(Problem statement) From the line with "destruct (field_particles_once _ P _ o o' i" through the line with "apply gather_field_linear_values_Ok in Hv", repeat the entries verbatim, both end lines included, and add nothing.

┌─ Material shown

Lemma gather_field_linear_values_returns (add : linear_gather_for_mode)
    (G : geometry) (M : EB_grids) (xj yj zj : R) :
  returns_linear add ->
  exists v, gather_field_linear_values add G M xj yj zj = Ok v.
Proof.
  intros H. unfold gather_field_linear_values.
  destruct (cylindrical_conversion xj yj) as [[rj cos] sin]. cbv zeta.
  destruct (linear_modes_returns add (linear_stencil G rj zj) (RtoC 1)
              (exptheta_base cos sin)
              (Er_m0 M) (Et_m0 M) (Ez_m0 M) (Er_m1 M) (Et_m1 M) (Ez_m1 M) H)
    as [[[Er Et] Ez_] E1].
  destruct (linear_modes_returns add (linear_stencil G rj zj) (RtoC 1)
              (exptheta_base cos sin)
              (Br_m0 M) (Bt_m0 M) (Bz_m0 M) (Br_m1 M) (Bt_m1 M) (Bz_m1 M) H)
    as [[[Br Bt] Bz_] E2].
  rewrite E1. simpl. rewrite E2. simpl. eauto.
Qed.

Lemma gather_field_linear_particle_field
    (add : linear_gather_for_mode) (P : particles) (G : geometry)
    (M : EB_grids) (i : Z) (o : EB_out) :
  gather_field_linear_particle add P G M i o
  = field_particle (gather_field_linear_values add G M) P i o.
Proof. reflexivity. Qed.

(** The kernel is the loop of [field_particle] over [range(N)], whatever the
    order of the iterations. *)
Lemma gather_field_numba_linear_field (add : linear_gather_for_mode)
    (P : particles) (G : geometry) (M : EB_grids) (o : EB_out)
    (order : list Z -> list Z) :
  (forall l, Permutation (order l) l) ->
  gather_field_numba_linear add P G order M o
  = for_each (field_particle (gather_field_linear_values add G M) P)
      (py_range 0 (Z.of_nat (length (ptcl_x P)))) o.
Proof.
  intros Hp. rewrite (gather_field_numba_linear_eq add P G M o order Hp).
  apply for_each_ext. intros i s. apply gather_field_linear_particle_field.
Qed.

Lemma py_range_in_range (N : Z) :
  Forall (fun i => (0 <= i < N)%Z) (py_range 0 N).
Proof. apply Forall_forall. intros i Hi. apply in_py_range in Hi. exact Hi. Qed.

Lemma gather_field_numba_linear_returns (add : linear_gather_for_mode)
    (P : particles) (G : geometry) (M : EB_grids) (o : EB_out)
    (order : list Z -> list Z) :
  (forall l, Permutation (order l) l) ->
  returns_linear add ->
  long_enough P (other_lengths P o) ->
  exists o', gather_field_numba_linear add P G order M o = Ok o'.
Proof.
  intros Hp Hr Hl. rewrite (gather_field_numba_linear_field add P G M o order Hp).
  apply field_particles_return.
  - intros xj yj zj. apply gather_field_linear_values_returns. exact Hr.
  - apply py_range_in_range.
  - exact Hl.
Qed.

(** When a call returns, every particle holds the Cartesian components of
    the cylindrical vectors accumulated for it. *)
Lemma gather_field_numba_linear_cartesian (add : linear_gather_for_mode)
    (P : particles) (G : geometry) (M : EB_grids) (o o' : EB_out)
    (order : list Z -> list Z) (i : Z) :
  (forall l, Permutation (order l) l) ->
  gather_field_numba_linear add P G order M o = Ok o' ->
  (0 <= i < Z.of_nat (length (ptcl_x P)))%Z ->
  exists xj yj zj rj cos sin Er Et Ez_ Br Bt Bz_,
    position P i = Ok (xj, yj, zj) /\
    cylindrical_conversion xj yj = (rj, cos, sin) /\
    linear_modes add (linear_stencil G rj zj) (RtoC 1)
      (exptheta_base cos sin)
      (Er_m0 M) (Et_m0 M) (Ez_m0 M) (Er_m1 M) (Et_m1 M) (Ez_m1 M)
    = Ok (Er, Et, Ez_) /\
    linear_modes add (linear_stencil G rj zj) (RtoC 1)
      (exptheta_base cos sin)
      (Br_m0 M) (Bt_m0 M) (Bz_m0 M) (Br_m1 M) (Bt_m1 M) (Bz_m1 M)
    = Ok (Br, Bt, Bz_) /\
    cartesian_at (Ex o') (Ey o') (Ez o') i cos sin Er Et Ez_ /\
    cartesian_at (Bx o') (By o') (Bz o') i cos sin Br Bt Bz_.
Proof.
  intros Hp H Hi.
  rewrite (gather_field_numba_linear_field add P G M o order Hp) in H.
  destruct (field_particles_once _ P _ o o' i
              (NoDup_py_range 0 _)
              (py_range_nonneg 0 _ ltac:(lia))
              (proj2 (in_py_range 0 _ i) Hi) H)
    as (xj & yj & zj & v & Hpos & Hv & Hh).
  apply gather_field_linear_values_Ok in Hv
    as (rj & cos & sin & Er & Et & Ez_ & Br & Bt & Bz_ & Hc & HE & HB & ->).
  unfold EB_holds, EB_at in Hh. injection Hh as H1 H2 H3 H4 H5 H6.
  exists xj, yj, zj, rj, cos, sin, Er, Et, Ez_, Br, Bt, Bz_.
  unfold cartesian_at. repeat split; assumption.
Qed.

└─

(Problem solution)
  destruct (field_particles_once _ P _ o o' i
              (NoDup_py_range 0 _)
              (py_range_nonneg 0 _ ltac:(lia))
              (proj2 (in_py_range 0 _ i) Hi) H)
    as (xj & yj & zj & v & Hpos & Hv & Hh).
  apply gather_field_linear_values_Ok in Hv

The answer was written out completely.